Task item – From the listing, collect all lines containing the word "etrans".

Data provided –
_ _ _
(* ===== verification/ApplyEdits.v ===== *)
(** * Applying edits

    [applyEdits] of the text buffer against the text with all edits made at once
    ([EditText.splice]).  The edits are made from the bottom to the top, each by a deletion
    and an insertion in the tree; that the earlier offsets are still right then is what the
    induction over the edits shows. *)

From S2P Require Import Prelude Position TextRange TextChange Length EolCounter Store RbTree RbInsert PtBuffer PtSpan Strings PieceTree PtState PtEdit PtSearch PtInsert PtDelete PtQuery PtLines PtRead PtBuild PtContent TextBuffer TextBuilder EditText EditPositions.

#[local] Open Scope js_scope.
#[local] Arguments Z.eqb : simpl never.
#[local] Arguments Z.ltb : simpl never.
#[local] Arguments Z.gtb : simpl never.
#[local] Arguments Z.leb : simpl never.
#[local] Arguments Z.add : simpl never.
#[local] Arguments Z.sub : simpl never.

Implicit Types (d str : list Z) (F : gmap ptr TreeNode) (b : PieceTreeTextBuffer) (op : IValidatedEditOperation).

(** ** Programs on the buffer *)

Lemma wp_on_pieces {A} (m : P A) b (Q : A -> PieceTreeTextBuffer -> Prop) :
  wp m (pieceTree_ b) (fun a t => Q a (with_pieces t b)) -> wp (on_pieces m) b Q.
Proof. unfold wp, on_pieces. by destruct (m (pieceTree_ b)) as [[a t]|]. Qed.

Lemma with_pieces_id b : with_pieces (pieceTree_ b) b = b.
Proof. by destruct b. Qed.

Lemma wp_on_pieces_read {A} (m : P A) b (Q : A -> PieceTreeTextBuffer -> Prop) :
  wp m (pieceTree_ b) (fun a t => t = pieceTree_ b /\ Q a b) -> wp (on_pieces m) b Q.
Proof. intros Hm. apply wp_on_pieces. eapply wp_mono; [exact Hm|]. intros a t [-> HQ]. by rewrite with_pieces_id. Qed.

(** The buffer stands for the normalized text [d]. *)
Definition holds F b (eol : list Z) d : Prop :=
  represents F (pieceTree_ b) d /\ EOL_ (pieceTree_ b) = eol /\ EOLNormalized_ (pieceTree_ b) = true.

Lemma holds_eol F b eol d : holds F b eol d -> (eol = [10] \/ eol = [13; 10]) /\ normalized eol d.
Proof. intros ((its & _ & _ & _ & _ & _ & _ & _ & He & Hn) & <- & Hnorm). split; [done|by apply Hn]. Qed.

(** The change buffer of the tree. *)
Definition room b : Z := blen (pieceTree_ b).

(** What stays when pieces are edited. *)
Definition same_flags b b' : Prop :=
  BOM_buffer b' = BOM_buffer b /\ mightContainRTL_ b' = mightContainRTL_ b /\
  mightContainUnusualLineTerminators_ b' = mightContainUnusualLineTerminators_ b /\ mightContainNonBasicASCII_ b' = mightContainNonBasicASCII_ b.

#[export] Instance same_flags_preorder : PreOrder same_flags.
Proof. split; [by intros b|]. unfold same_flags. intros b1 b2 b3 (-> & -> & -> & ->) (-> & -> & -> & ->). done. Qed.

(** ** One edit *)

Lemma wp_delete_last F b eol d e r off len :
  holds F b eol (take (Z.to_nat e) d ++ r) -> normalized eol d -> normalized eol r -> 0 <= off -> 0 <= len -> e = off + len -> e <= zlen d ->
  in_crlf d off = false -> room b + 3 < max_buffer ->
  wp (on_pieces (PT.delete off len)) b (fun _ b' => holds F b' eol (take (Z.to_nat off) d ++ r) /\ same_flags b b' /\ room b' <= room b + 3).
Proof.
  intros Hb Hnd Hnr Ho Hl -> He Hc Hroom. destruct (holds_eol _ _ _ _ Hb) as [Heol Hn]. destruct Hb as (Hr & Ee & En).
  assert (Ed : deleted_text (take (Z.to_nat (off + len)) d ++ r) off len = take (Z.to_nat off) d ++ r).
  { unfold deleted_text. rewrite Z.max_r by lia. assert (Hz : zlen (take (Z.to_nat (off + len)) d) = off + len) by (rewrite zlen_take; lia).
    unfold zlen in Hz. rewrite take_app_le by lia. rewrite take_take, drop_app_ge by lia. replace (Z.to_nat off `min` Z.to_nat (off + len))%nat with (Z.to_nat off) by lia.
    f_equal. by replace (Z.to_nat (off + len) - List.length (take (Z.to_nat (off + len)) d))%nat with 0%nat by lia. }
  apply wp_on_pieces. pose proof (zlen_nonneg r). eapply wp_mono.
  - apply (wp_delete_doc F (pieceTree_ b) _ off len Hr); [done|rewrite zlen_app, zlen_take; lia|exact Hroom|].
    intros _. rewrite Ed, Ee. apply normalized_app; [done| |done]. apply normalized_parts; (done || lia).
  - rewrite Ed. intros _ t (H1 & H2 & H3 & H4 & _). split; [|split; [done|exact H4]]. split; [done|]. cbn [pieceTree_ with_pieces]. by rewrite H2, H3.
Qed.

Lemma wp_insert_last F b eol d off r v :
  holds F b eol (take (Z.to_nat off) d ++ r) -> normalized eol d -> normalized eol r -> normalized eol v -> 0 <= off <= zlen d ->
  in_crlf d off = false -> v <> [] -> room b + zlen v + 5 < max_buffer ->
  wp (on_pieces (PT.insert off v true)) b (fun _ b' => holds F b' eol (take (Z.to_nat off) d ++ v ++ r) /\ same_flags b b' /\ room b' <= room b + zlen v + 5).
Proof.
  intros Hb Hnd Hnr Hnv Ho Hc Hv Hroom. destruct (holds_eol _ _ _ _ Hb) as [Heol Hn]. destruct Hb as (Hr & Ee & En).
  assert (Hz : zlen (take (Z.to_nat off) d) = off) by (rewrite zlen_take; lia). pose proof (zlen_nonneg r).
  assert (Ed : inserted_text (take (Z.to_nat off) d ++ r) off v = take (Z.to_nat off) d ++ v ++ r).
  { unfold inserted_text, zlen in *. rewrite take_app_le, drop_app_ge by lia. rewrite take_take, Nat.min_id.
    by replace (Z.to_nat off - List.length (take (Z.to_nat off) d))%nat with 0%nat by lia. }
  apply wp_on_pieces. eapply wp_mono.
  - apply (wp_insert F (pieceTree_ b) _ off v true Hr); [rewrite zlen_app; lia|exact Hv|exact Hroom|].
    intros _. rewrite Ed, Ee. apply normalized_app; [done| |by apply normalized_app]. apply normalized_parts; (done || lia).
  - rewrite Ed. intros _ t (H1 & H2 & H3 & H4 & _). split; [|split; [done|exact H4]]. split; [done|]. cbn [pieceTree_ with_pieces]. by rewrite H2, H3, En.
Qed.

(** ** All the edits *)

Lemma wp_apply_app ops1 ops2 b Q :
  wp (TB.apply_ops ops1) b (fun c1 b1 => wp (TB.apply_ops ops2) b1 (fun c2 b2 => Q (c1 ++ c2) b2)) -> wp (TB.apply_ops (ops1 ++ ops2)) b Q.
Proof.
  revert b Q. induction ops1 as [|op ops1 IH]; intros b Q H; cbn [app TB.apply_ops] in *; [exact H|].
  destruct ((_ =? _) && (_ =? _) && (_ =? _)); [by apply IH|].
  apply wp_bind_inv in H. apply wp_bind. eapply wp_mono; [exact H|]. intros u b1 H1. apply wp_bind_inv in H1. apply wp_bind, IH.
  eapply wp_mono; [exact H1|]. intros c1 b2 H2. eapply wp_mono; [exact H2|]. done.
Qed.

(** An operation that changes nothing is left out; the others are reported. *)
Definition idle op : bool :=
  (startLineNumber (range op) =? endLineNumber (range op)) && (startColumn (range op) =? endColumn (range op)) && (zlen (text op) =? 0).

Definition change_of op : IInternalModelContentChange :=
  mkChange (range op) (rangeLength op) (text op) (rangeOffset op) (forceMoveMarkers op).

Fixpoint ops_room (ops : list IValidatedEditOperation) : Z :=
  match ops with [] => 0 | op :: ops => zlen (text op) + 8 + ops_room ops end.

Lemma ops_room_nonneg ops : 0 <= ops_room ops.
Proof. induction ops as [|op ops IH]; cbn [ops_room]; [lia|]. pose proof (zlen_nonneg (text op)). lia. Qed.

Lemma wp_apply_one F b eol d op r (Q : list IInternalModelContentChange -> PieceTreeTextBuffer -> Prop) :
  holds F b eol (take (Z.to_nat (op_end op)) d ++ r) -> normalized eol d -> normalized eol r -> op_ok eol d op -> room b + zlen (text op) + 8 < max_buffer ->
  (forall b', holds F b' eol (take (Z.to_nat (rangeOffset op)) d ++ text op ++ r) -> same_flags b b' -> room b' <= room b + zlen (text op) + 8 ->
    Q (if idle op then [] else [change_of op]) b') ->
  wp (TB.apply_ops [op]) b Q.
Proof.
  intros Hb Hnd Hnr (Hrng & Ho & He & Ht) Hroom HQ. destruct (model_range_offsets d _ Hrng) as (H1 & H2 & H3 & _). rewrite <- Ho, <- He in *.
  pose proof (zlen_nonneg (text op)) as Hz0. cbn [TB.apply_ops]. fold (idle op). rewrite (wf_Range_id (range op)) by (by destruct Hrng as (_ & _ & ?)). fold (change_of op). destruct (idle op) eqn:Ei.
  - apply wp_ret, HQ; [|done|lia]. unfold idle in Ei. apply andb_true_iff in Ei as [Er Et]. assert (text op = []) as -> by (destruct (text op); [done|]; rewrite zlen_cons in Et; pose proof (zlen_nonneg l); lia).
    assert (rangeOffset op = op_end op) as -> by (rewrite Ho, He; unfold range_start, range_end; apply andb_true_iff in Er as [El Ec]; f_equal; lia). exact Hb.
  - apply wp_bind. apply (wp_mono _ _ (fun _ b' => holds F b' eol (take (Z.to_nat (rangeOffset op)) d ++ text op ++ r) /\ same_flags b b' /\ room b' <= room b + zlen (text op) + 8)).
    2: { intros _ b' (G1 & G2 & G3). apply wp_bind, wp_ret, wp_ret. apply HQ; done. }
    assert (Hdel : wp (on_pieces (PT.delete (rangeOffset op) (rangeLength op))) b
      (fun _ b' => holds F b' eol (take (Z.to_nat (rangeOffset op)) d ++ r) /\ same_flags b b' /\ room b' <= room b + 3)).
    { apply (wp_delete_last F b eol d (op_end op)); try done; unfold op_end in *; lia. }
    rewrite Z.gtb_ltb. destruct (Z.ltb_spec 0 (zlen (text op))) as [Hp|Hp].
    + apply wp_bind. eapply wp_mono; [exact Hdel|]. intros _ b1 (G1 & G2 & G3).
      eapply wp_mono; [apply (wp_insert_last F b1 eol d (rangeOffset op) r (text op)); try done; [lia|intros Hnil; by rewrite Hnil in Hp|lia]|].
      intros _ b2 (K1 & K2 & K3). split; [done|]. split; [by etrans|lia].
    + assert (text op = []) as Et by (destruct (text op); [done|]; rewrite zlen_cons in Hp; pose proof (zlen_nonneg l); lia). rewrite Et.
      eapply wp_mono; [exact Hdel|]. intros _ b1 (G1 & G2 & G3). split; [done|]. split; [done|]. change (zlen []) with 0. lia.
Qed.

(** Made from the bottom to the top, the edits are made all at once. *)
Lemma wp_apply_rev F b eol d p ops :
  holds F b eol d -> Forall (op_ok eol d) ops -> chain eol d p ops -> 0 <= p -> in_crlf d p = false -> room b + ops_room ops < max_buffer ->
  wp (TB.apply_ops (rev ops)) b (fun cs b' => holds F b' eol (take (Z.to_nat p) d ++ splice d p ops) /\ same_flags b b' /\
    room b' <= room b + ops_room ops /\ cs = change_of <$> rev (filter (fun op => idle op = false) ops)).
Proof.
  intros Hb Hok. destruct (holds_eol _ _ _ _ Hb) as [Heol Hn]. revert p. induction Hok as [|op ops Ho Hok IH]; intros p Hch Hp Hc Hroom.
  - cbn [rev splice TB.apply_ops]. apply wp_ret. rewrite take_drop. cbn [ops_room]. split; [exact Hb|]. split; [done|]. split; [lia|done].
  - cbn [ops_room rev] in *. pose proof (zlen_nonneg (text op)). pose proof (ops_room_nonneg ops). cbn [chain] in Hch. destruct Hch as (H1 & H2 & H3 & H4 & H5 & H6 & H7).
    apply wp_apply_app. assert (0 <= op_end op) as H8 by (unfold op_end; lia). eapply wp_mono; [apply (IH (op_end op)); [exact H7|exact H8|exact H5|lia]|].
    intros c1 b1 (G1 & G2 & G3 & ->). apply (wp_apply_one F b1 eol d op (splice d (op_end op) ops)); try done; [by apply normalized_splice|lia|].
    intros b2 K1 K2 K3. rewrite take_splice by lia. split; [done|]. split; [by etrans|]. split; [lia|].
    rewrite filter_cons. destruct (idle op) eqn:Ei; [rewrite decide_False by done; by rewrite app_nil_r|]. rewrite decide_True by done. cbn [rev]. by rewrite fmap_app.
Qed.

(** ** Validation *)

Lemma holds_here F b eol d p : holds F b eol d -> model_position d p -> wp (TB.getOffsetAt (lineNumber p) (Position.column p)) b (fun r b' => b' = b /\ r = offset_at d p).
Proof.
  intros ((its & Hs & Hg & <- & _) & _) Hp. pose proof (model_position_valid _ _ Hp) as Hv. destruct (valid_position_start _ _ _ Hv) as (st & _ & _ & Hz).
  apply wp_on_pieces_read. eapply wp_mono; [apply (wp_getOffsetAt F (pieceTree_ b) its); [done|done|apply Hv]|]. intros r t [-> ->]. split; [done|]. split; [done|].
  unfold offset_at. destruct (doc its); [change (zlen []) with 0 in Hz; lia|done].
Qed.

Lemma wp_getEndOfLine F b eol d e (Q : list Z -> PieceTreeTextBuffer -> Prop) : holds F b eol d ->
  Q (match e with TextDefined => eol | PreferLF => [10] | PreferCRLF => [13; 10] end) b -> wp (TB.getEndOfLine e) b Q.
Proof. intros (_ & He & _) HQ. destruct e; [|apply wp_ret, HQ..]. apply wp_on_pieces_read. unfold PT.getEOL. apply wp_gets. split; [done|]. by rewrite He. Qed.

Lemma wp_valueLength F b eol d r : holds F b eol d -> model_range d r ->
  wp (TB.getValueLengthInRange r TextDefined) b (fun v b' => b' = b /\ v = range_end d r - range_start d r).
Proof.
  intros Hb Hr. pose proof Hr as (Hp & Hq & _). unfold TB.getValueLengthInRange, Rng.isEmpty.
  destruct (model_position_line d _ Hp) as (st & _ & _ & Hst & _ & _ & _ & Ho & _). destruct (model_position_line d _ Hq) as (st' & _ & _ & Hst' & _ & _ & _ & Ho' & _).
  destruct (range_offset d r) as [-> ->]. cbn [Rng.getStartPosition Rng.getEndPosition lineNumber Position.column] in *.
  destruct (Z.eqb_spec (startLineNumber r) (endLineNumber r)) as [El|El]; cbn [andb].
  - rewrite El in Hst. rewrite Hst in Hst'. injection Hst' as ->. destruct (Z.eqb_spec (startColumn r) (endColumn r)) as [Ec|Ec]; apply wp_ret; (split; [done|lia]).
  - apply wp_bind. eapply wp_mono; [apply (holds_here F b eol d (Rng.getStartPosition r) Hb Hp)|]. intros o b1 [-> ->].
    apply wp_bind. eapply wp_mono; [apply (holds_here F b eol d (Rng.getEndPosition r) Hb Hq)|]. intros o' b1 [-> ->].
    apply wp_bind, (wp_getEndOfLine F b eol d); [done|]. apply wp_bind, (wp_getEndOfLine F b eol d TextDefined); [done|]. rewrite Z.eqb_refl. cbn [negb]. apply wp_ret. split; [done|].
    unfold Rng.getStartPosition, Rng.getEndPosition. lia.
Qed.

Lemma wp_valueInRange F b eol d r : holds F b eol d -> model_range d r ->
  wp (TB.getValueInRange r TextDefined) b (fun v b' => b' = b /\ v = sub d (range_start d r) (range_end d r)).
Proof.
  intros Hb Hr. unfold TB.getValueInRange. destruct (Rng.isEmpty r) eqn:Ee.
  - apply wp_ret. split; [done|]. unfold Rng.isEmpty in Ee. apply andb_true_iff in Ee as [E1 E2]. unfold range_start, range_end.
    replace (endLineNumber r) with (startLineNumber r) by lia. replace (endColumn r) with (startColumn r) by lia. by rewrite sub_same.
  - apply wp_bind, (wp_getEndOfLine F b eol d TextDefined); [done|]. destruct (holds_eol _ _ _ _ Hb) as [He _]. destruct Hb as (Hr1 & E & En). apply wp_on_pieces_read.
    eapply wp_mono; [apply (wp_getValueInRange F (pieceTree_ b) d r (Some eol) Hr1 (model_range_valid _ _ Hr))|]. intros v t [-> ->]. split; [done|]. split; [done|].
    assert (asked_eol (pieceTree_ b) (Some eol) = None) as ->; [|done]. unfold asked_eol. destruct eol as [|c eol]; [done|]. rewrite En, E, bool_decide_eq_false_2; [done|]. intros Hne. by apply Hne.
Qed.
_ _ _
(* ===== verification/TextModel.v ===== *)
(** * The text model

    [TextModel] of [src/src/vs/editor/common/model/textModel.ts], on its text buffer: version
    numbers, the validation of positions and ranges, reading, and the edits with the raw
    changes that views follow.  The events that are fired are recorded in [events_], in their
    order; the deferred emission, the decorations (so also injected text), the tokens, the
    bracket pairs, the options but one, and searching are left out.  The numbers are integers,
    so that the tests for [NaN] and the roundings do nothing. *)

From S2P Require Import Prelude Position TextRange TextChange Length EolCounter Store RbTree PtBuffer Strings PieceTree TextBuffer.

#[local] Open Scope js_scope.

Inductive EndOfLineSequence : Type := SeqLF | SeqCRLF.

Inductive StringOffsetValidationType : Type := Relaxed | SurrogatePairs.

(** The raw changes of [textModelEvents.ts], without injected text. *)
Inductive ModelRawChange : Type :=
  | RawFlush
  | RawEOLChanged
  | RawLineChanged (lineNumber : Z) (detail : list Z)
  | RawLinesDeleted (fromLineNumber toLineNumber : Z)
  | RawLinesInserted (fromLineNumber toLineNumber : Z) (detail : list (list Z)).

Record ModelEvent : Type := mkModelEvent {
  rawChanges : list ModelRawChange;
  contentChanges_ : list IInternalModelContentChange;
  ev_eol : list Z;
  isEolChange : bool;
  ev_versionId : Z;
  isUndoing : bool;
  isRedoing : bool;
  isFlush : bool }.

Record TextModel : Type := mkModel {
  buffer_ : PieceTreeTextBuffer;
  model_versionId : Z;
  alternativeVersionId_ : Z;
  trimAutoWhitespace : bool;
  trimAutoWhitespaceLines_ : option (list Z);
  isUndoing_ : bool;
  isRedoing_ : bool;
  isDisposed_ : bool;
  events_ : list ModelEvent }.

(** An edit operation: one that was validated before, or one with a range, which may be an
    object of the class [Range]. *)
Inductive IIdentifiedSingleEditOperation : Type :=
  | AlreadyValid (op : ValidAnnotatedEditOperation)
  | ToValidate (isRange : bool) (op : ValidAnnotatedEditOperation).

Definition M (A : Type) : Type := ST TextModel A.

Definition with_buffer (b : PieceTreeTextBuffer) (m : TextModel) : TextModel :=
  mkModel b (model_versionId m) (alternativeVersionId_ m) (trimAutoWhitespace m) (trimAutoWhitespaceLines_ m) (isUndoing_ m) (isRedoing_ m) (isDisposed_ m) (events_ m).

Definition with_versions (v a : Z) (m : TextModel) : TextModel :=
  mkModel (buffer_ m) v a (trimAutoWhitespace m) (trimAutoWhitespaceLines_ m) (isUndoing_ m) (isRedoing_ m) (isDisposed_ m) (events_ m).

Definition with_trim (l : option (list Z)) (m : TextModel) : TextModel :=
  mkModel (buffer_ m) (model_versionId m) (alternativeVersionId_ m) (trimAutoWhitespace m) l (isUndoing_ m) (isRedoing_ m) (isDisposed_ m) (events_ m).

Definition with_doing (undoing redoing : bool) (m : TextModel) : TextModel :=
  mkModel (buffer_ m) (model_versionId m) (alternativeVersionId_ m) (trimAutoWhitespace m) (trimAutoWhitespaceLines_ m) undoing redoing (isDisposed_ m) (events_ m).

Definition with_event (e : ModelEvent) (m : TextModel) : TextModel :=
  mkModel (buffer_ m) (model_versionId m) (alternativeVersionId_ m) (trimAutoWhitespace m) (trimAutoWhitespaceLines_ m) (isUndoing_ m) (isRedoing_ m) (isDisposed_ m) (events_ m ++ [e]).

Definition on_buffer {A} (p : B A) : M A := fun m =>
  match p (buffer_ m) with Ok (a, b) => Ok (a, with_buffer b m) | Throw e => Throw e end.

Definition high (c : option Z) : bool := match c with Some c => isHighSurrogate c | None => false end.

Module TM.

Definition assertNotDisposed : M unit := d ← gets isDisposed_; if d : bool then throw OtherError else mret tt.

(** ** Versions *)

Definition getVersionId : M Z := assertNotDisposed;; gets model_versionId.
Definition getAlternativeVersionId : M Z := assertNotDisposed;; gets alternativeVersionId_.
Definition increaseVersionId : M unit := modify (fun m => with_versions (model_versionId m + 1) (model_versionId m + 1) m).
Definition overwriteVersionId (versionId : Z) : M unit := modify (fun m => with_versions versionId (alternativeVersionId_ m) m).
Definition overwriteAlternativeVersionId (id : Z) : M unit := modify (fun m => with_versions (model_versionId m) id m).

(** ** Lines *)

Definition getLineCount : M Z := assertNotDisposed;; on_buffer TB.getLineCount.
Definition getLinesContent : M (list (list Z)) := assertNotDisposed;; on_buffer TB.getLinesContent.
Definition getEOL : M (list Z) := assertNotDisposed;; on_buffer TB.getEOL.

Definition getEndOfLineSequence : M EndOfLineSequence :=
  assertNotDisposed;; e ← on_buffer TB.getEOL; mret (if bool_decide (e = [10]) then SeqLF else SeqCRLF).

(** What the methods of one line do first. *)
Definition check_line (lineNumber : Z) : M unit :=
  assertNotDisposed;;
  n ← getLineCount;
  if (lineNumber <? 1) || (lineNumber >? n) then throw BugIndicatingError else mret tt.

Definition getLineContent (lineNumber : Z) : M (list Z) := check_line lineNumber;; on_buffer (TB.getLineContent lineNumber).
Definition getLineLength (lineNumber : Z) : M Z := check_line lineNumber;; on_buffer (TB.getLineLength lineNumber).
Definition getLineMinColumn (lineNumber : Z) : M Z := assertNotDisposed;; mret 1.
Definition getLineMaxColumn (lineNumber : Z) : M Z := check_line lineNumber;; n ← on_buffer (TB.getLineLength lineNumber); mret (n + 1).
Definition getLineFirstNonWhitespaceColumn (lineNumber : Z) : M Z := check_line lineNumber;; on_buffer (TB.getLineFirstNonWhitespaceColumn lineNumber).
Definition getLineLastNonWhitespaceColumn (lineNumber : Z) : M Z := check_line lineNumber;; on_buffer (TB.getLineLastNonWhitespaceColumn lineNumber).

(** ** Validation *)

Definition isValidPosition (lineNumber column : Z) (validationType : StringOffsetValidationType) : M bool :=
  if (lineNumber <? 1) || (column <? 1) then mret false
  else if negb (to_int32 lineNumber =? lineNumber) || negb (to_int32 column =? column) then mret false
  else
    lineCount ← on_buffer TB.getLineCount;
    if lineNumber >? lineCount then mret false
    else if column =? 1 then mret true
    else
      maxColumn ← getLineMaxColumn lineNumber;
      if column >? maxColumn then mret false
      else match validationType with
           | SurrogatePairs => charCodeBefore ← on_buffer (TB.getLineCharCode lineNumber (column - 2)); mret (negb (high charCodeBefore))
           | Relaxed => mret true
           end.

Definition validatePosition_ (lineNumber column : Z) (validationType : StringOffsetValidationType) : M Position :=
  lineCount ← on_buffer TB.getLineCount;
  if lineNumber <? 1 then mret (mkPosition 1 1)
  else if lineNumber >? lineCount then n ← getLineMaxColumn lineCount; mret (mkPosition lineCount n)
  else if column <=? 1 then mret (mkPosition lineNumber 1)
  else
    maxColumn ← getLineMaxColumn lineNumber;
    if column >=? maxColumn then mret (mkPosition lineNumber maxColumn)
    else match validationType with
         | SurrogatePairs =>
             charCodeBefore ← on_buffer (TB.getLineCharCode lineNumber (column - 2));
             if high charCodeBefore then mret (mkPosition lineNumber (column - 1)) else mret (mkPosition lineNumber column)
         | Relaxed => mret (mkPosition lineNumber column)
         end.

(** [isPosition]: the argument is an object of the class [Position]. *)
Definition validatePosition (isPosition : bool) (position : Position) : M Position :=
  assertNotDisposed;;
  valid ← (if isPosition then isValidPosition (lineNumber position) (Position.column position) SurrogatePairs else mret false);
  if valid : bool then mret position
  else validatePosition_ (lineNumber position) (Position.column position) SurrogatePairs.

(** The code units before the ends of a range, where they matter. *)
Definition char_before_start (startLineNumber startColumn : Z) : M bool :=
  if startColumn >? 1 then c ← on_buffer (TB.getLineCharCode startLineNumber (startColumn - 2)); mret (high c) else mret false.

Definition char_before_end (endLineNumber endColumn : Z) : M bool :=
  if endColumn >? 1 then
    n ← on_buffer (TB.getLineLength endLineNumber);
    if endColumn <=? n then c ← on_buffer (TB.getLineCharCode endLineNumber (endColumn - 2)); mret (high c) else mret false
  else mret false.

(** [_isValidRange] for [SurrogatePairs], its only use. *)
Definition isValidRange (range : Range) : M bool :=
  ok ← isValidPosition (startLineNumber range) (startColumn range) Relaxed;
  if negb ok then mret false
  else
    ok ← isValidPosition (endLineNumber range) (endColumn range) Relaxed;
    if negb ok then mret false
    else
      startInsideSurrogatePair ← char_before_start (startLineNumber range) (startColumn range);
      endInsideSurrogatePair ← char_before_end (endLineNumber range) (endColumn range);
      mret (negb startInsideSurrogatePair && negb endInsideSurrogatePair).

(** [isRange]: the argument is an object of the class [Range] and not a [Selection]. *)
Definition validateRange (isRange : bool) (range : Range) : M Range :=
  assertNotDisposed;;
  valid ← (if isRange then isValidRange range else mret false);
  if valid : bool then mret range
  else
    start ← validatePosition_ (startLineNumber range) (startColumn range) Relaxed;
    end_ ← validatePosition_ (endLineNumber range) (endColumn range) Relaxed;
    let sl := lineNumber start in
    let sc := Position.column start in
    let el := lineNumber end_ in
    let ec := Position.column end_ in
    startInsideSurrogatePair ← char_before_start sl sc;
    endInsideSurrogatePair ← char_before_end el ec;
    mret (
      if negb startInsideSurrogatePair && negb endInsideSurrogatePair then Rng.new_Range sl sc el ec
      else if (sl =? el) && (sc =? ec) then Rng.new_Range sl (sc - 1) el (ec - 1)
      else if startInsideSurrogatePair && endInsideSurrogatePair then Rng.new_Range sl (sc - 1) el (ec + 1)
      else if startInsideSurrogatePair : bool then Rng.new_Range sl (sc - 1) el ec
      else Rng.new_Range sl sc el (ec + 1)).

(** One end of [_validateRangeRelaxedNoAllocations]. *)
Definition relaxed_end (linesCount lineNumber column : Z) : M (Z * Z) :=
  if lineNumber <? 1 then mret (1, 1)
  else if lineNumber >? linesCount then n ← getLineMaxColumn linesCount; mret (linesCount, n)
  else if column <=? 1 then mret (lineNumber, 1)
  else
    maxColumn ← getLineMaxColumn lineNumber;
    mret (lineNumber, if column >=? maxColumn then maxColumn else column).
_ _ _
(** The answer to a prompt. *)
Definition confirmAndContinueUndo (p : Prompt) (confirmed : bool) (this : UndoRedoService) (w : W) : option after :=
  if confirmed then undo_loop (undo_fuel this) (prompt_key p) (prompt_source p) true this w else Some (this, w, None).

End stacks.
_ _ _
Solution –
      intros _ b2 (K1 & K2 & K3). split; [done|]. split; [by etrans|lia].
    intros b2 K1 K2 K3. rewrite take_splice by lia. split; [done|]. split; [by etrans|]. split; [lia|].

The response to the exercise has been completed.